Although we cannot exclude a thermal contribution from a mantle plume, our geochemical results show that C- or EM-flavored plume material does not exist in the source of SENA tholeiites. The only possible composition that could be argued for a plume source for these rocks is that of the non-chondritic deep mantle reservoir PREMA (Jackson & Carlson, 2011), similar to the prevalent mantle (PREMA component) of Zindler & Hart (1986), enriched by 5-20% recycled crustal material.
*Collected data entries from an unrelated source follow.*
(* ===== verification/SampleEvents.v ===== *)
(** Events at concrete inputs: a game that registers its queues, submits a display
    list and an audio task, and lets the host threads run; preemption on the
    sample guest, where the running thread outranks the queued ones and spins;
    co-simulation, a display list and a retrace delivered as the clock passes. *)

From Stdlib Require Import ZArith Lia Bool List.
From stdpp Require Import base list gmap relations sorting.
From S2P Require Import Prelude Vec128 RspMem Rdram RspCore GuestMem Kernel KernelSpec Scheduler MesgQueue MesgQueueSpec Events EventsSpec SchedulerTick EventsCosim EventsCosimSpec.
Open Scope Z_scope.

(** Guest memory through the macros of the game's code: words in host order. *)
Definition host_ops : RdramOps hostmem :=
  Build_RdramOps hostmem
    (fun a m => s8 (hbyte m (Z.lxor (to_off a) 3))) (fun a v m => <[Z.lxor (to_off a) 3 := u8 v]> m)
    (fun a m => load_s32 (to_off a) m) (fun a v m => store_32 (to_off a) v m).
Definition no_microcode : hostmem -> OSTask -> option (hostmem -> dmem_t -> Z -> RspExitReason * hostmem * dmem_t) := fun _ _ => None.
Definition no_regs : ViRegs := MkRegs 0 0 0 0 0 0 0 0 0 0 0 0 0 0.
Definition no_vi : ViState := MkVi None 0 0 0 0 0 1.
Definition vi_start : vi_context := MkViContext 0 0 (no_vi, no_vi) no_regs no_regs.
(** A display list at 0x80001000 and an audio task at 0x80001040. *)
Definition list_at : Z := s32 0x80001000.
Definition audio_at : Z := s32 0x80001040.
Definition guest_memory : hostmem := <[to_off list_at := 1]> (<[to_off audio_at := 2]> ∅).
Definition events_start : events (list QueuedMessage) :=
  MkEvents vi_start (MkViThread false 1 0) (MkSlots (s32 0x80002000, 1) (s32 0x80002000, 2) (0, 0) (0, 0)) [] [] None false []
    (Ext [] 0) (KState guest_memory 0 0) (0, 0) ∅ (MkCounters 0 0 0 0 0 0 0).

Definition vi_calls : list (hostmem * vi_op) :=
  [(∅, Set_mode list_at); (∅, Swap_buffer audio_at); (∅, Tick); (∅, Black 1); (∅, Special_features 0x41); (∅, Tick); (∅, Tick)].
Lemma vi_double_buffer_refines_witness :
  vi_abs <$> vi_run vi_calls vi_start = spec_run (field vi_start) vi_calls (vi_abs vi_start) /\
  (forall v', vi_run vi_calls vi_start = Some v' -> vi_wf v' /\ field v' = field vi_start).
Proof. apply (vi_double_buffer_refines vi_calls vi_start). left. reflexivity. Defined.
Example black_screen_two_ticks_later :
  option_map (fun v => (VI_H_START_REG (regs v), VI_ORIGIN_REG (regs v), VI_STATUS_REG (regs v))) (vi_run vi_calls vi_start) =
  Some (0, 0x1040, 0x10008).
Proof. vm_compute. reflexivity. Qed.

Definition dithered : ViState := MkVi (Some Dummy_mode) 0 0 0 0 0x10010 1.
Lemma special_features_bits_witness :
  (osViSetSpecialFeatures ∅ 0xA1 dithered = None <-> feature 0xA1 0x80 = true /\ vi_mode dithered = None) /\
  forall x', osViSetSpecialFeatures ∅ 0xA1 dithered = Some x' ->
  x' = set_vi_control (vi_control x') dithered /\
  forall n, 0 <= n -> Z.testbit (vi_control x') n = feature_bit 0xA1 (mode_ctrl ∅ dithered) (vi_control dithered) n.
Proof. apply (special_features_bits ∅ 0xA1 dithered). simpl. lia. Defined.
Example dither_off_restores_antialias : option_map vi_control (osViSetSpecialFeatures ∅ 0xA1 dithered) = Some 0x108.
Proof. reflexivity. Qed.

Definition with_retraces : events (list QueuedMessage) := vi_call (osViSetEvent (s32 0x80002000) 7 2) events_start.
Lemma retrace_event_every_r_ticks_witness : exists s', ticks [1; 2; 3; 5; 8] with_retraces = Some s' /\ registered (s32 0x80002000) 2 s' /\
  Z.of_nat (retraces_posted s') = Z.of_nat (retraces_posted with_retraces) + (Z.of_nat (length [1; 2; 3; 5; 8]) + 2 - 1) / 2 /\
  remaining_retraces (vit s') = 2 - (Z.of_nat (length [1; 2; 3; 5; 8]) + 2 - 1) mod 2.
Proof.
  apply (retrace_event_every_r_ticks (s32 0x80002000) 2 1 [1; 2; 3; 5; 8] with_retraces); [done|lia|lia| |reflexivity].
  split; [by left|]. split; reflexivity.
Defined.
Definition submitted : events (list QueuedMessage) := submit_rsp_task audio_at (submit_rsp_task list_at events_start).
Definition listed : events (list QueuedMessage) :=
  gfx_start host_ops true (SpTaskAction (load_task_at list_at guest_memory)) (with_actions [] submitted).
Definition played : events (list QueuedMessage) := task_round host_ops no_microcode audio_at (with_tasks [] listed).
Definition rendered : events (list QueuedMessage) := gfx_finish host_ops (load_task_at list_at guest_memory) played.
Lemma types_read : task_type (load_task_at list_at guest_memory) = 1 /\ task_type (load_task_at audio_at guest_memory) = 2.
Proof. vm_compute. done. Qed.
Lemma actions_submitted : action_queue submitted = [SpTaskAction (load_task_at list_at guest_memory)].
Proof. vm_compute. reflexivity. Qed.
Lemma tasks_listed : sp_task_queue listed = [Some audio_at].
Proof. vm_compute. reflexivity. Qed.
Lemma rendering_played : rendering played = Some (load_task_at list_at guest_memory).
Proof. vm_compute. reflexivity. Qed.
Lemma sample_slots : sp_slot (ev submitted) = (s32 0x80002000, 1) /\ sp_slot (ev listed) = (s32 0x80002000, 1) /\ dp_slot (ev played) = (s32 0x80002000, 2).
Proof. vm_compute. done. Qed.
Abbreviation sp_report := (Sp_done (queued (s32 0x80002000, 1) false)).
Abbreviation dp_report := (Dp_done (queued (s32 0x80002000, 2) false)).
Definition happenings : list happening :=
  ((((([] ++ [Submitted true]) ++ [Submitted false]) ++ [sp_report]) ++ [sp_report]) ++ [dp_report]).
Lemma sample_run : run host_ops no_microcode events_start happenings rendered.
Proof.
  destruct sample_slots as (H1 & H2 & H3). destruct types_read as [T1 T2].
  pose proof (step_submit host_ops no_microcode list_at events_start) as S1.
  pose proof (step_submit host_ops no_microcode audio_at (submit_rsp_task list_at events_start)) as S2.
  pose proof (step_gfx_start host_ops no_microcode true (SpTaskAction (load_task_at list_at guest_memory)) [] submitted) as S3.
  pose proof (step_task host_ops no_microcode audio_at [] listed) as S4.
  pose proof (step_gfx_finish host_ops no_microcode (load_task_at list_at guest_memory) played rendering_played) as S5.
  rewrite H1 in S3. rewrite H2 in S4. rewrite H3 in S5.
  change (mem (kern events_start)) with guest_memory in S1. rewrite T1 in S1.
  change (mem (kern (submit_rsp_task list_at events_start))) with guest_memory in S2. rewrite T2 in S2.
  unfold happenings. eapply run_snoc; [|exact S5]. eapply run_snoc; [|apply S4; by rewrite tasks_listed].
  eapply run_snoc; [|apply S3; [reflexivity|by rewrite actions_submitted]].
  eapply run_snoc; [|exact S2]. eapply run_snoc; [|exact S1]. apply run_nil.
Qed.
(** Then a thread that yields awaits one message. Guest memory has no queue at the
    registered address: the message is lost. *)
Definition first_message : QueuedMessage := queued (s32 0x80002000, 1) false.
Definition ext_rest : external (list QueuedMessage) := Ext (tl (msgs (ext rendered))) (g_external_pending (ext rendered) - 1).
Definition awaited : events (list QueuedMessage) := with_kern (kern rendered) (with_ext ext_rest rendered).
Definition lost_one : happening := Lost first_message (kern rendered).
Lemma sample_wait : step host_ops no_microcode rendered [lost_one] awaited.
Proof.
  assert (send_guard (s32 0x80002000) (kern rendered) && negb (MQ_IS_FULL (s32 0x80002000) (kern rendered)) = false) as E by (vm_compute; reflexivity).
  pose proof (step_wait host_ops no_microcode first_message ext_rest ext_rest (kern rendered) rendered) as S.
  change (qm_mq first_message) with (s32 0x80002000) in S. rewrite E in S. apply S; vm_compute; reflexivity.
Qed.
Lemma every_task_is_reported_witness :
  let h := happenings ++ [lost_one] in
  tally is_gfx h = (tally is_dp h + tasks_in (action_queue awaited) + match rendering awaited with Some _ => 1 | None => 0 end)%nat /\
  tally is_submit h = (tally is_sp h + tasks_in (action_queue awaited) + jobs_in (sp_task_queue awaited))%nat /\
  posted h ≡ₚ handled Delivered h ++ handled Dropped h ++ (lost h).*1 ++ ext_elems (msgs (ext awaited)) /\
  Forall (fun m => qm_coalescible m = true) (handled Dropped h) /\ Forall refused (lost h) /\
  (quiet awaited -> tally is_sp h = tally is_submit h /\ tally is_dp h = tally is_gfx h) /\
  (forall h' s'', step host_ops no_microcode awaited h' s'' -> handled Delivered h' <> [] ->
    sends (handled Delivered h') (kern awaited) = Some (kern s'')).
Proof.
  intros h. apply (every_task_is_reported host_ops no_microcode events_start h awaited); [done|done|].
  eapply run_snoc; [exact sample_run|exact sample_wait].
Defined.

Lemma host_threads_finish_witness : (3 + work_left rendered = work_left submitted)%nat /\
  ((forall s'', ~ host_step host_ops no_microcode rendered s'') -> 3%nat = work_left submitted /\ quiet rendered /\ action_queue rendered = []).
Proof.
  apply (host_threads_finish host_ops no_microcode submitted 3 rendered).
  eapply nsteps_l; [apply (host_gfx_start host_ops no_microcode true (SpTaskAction (load_task_at list_at guest_memory)) [] submitted); [reflexivity|by rewrite actions_submitted]|].
  eapply nsteps_l; [apply (host_task host_ops no_microcode audio_at [] listed); by rewrite tasks_listed|].
  eapply nsteps_l; [apply (host_gfx_finish host_ops no_microcode (load_task_at list_at guest_memory) played); exact rendering_played|].
  apply nsteps_O.
Defined.

Definition no_messages : external (list QueuedMessage) := Ext [] 0.
Definition flagged : tick_state := MkTick true 1000 true 2.
Definition unflagged : tick_state := MkTick false 1000 true 1.
Lemma sample_live : live sample_thread sample_state [thread_b; thread_c].
Proof. split; [exact sample_sched|]. vm_compute. discriminate. Qed.

Lemma tick_lets_the_head_run_witness : exists t' s' ts',
  scheduler_tick true true 1300 flagged no_messages sample_state = Some (t', no_messages, s') /\ live sample_thread s' ts' /\
  g_should_yield t' = false /\ thread_self s' :: ts' ≡ₚ thread_self sample_state :: [thread_b; thread_c] /\
  if signal_visible sample_state && (high_priority_poll sample_state || negb (preempt_skips flagged =? 0))
  then s' = sample_state /\ preempt_skips t' = (if high_priority_poll sample_state then preempt_skips flagged else preempt_skips flagged - 1)
  else thread_self s' = hd (thread_self sample_state) [thread_b; thread_c] /\ preempt_skips t' = preempt_skips flagged /\
       ([thread_b; thread_c] <> [] -> g_last_switch_ms t' = 1300).
Proof.
  apply (tick_lets_the_head_run sample_thread sample_layout 1300 flagged no_messages sample_state [thread_b; thread_c] sample_live);
    [reflexivity|reflexivity|simpl; lia].
Defined.
Lemma stuck_thread_gives_way_witness : exists n t' s' ts', (n < length [1300; 1600])%nat /\
  rounds (take (S n) [1300; 1600]) unflagged no_messages sample_state = Some (t', no_messages, s') /\ live sample_thread s' ts' /\
  thread_self s' = hd NULLPTR [thread_b; thread_c] /\ thread_self s' :: ts' ≡ₚ thread_self sample_state :: [thread_b; thread_c].
Proof.
  apply (stuck_thread_gives_way sample_thread sample_layout [1300; 1600] 1000 unflagged no_messages sample_state [thread_b; thread_c] sample_live);
    [discriminate|reflexivity|vm_compute; reflexivity|reflexivity|reflexivity|lia|simpl; lia| |reflexivity].
  repeat constructor.
Defined.
Lemma loop_checkpoint_roundtrip_witness :
  let slots' := record_loop_checkpoint 0x80000400 7 (Some sample_state) ∅ in
  let n := u64 (ck_count (default no_checkpoint ((∅ : gmap Z LoopCheckpointSlot) !! u32 (t_id (thread_self sample_state) sample_state))) + 1) in
  (ultramodern_loop_checkpoint_get (u32 (t_id (thread_self sample_state) sample_state)) slots' =
    if n =? 0 then None else Some (MkSlot 0x80000400 (u32 (thread_self sample_state)) (u32 (t_id (thread_self sample_state) sample_state)) (u32 7) n)) /\
  (forall id', id' <> u32 (t_id (thread_self sample_state) sample_state) ->
    ultramodern_loop_checkpoint_get id' slots' = ultramodern_loop_checkpoint_get id' ∅).
Proof.
  apply (loop_checkpoint_roundtrip 0x80000400 7 sample_state ∅ (u32 (t_id (thread_self sample_state) sample_state))); [discriminate|vm_compute; discriminate|reflexivity|vm_compute; reflexivity].
Defined.

Definition cosim_start : cosim (Q := list QueuedMessage) :=
  reset_rcp_events (MkCosim events_start [] 0 0 0 0 (MkTokens 0 kCosimCounterPerVi true true 1 false) no_tallies no_tallies).
(** A display list; then an audio task, and 4600 ticks pass. *)
Definition cosim_listed : cosim :=
  submit_rsp_task_cosim host_ops no_microcode kCosimGfxSpDelay kCosimGfxDpDelay kCosimRspSpDelay true list_at cosim_start.
Definition cosim_later : cosim :=
  advance_time_ticks 4600 (submit_rsp_task_cosim host_ops no_microcode kCosimGfxSpDelay kCosimGfxDpDelay kCosimRspSpDelay true audio_at cosim_listed).

(** The three completions are due and handed over. *)
Example completions_delivered :
  option_map (fun '(n, c) => (n, rcp_events c)) (deliver_all host_ops true cosim_later) = Some (3%nat, []).
Proof. vm_compute. reflexivity. Qed.

Lemma poll_agrees_with_delivery_witness : exists n c',
  deliver_all host_ops true cosim_later = Some (n, c') /\
  (rcp_event_ready cosim_later = true <-> n <> 0%nat) /\ rcp_event_ready c' = false.
Proof.
  apply (poll_agrees_with_delivery host_ops no_microcode kCosimGfxSpDelay kCosimGfxDpDelay kCosimRspSpDelay).
  apply r_time, r_submit, r_submit, r_reset.
Defined.

(** The delivery hands three messages over: both completions of the display list and
    the one of the audio task. *)
Lemma delivery_in_due_order_witness : exists l c', deliver_all host_ops true cosim_later = Some (length l, c') /\
  hands_over host_ops true l (base cosim_later) (base c') /\ length l = 3%nat /\ StronglySorted in_order l.
Proof.
  destruct (delivery_in_due_order host_ops true cosim_later) as (l & c' & E & H & _ & _ & _ & Hs & _).
  exists l, c'. split; [exact E|]. split; [exact H|]. split; [|exact Hs].
  assert (option_map fst (deliver_all host_ops true cosim_later) = Some 3%nat) as E3 by (vm_compute; reflexivity).
  rewrite E in E3. by injection E3.
Defined.

(** What reachability excludes: a list that is not rendered in front of a due
    event. The poll calls for a delivery that hands nothing over. *)
Definition not_rendered : cosim :=
  advance_time_ticks 100 (schedule_rcp_event SpComplete 2 10 0 (schedule_rcp_event DpComplete 1 5 1 cosim_start)).
Example poll_without_delivery :
  (rcp_event_ready not_rendered, option_map fst (deliver_all host_ops true not_rendered)) = (true, Some 0%nat).
Proof. vm_compute. reflexivity. Qed.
However, in agreement with Jackson & Carlson (2011), we prefer to exclude the CAMP from the LIPs originating from the non-chondritic deep reservoir. In our opinion, an upper mantle source enriched with recycled lower- and upper-crustal material is the most likely source for the SENA CAMP.

References

  • Gibson, S.A., Thompson, R.N., Day, J.A., Humphris, S.E., Dickin, A.P., 2005. Melt-generation processes associated with the Tristan mantle plume: Constraints on the origin of EM-1. Earth Planet. Sc. Lett. 237, 744– 767.
  • Hanan, B.B., Graham, D.W., 1996. Lead and helium isotope evidence from oceanic basalts for common deep source of mantle plumes. Science 272, 991–995.
  • Herzberg, C., Asimow, P.D., 2008. Petrology of some oceanic island basalts: PRIMELT2.XLS software for primary magma calculation. Geochemistry, Geophysics, Geosystems 9, doi:10.1029/2008GCQ09001.
  • Hofmann, A.W., 2003. Sampling Mantle Heterogeneity through Oceanic Basalts: Isotopes and Trace Elements. In: Holland. H.D., Turekian, K.K., (Eds.), Treatise on geochemistry, The Mantle and Core. Oxford, UK, pp. 61-101.
  • Jackson, M.G., Carlson, R.W., 2011. An ancient recipe for flood-basalt genesis. Nature 476, 316-319.
  • Marzoli, A., Jourdan, F., Puffer, J.H., Cuppone, T., Tanner, L.H., Weems, R.E., Bertrand, H., Cirilli, S., Bellieni, G., De Min, A., 2011. Timing and duration of the Central Atlantic magmatic province in the Newark and Culpeper basins, eastern U.S.A. Lithos 122, 175-188.
  • Merle, R., Marzoli, A., Bertrand, H., Reisberg, L., Verati, C., Zimmermann, C., Chiaradia, M., Bellieni, G., Ernesto, M., 2011a. 40Ar/39Ar ages and Sr–Nd–Pb–Os geochemistry of CAMP tholeiites from Western Maranhão basin (NE Brazil). Lithos 122, 137-151.
  • Meyzen, C.M., Ludden, J.N., Humler, E., Luais, B., Toplis, M.J., Mével, C., Storey, M., 2005. New insights into the origin and distribution of the DUPAL isotope anomaly in the Indian Ocean mantle from MORB of the Southwest Indian Ridge. Geochem., Geophys., Geosyst. 6. Q11K11, doi:10.1029/2005GC000979.
  • Putirka, K., 2008. Thermometers and Barometers for Volcanic Systems. In: Putirka, K., and Tepley, F., eds., Minerals, Inclusions and Volcanic Processes. Reviews in Mineralogy and Geochemistry, Mineralogical Society of America 69, 61-120.
  • Spera, F.J., Bohrson, W.A., 2001. Energy-Constrained Open-System Magmatic Processes I: General Model and Energy-Constrained Assimilation and Fractional Crystallization (EC-AFC) Formulation. Journal of Petrology 42, 999-1018.
  • Willbold, M., Stracke, A., 2010. Formation of enriched mantle components by recycling of upper and lower continental crust. Chem. Geol. 276, 188–197.
  • Zindler, A., Hart, S.R., 1986. Chemical geodynamics. Ann. Rev. Earth Planet. Sci. 14, 493–571.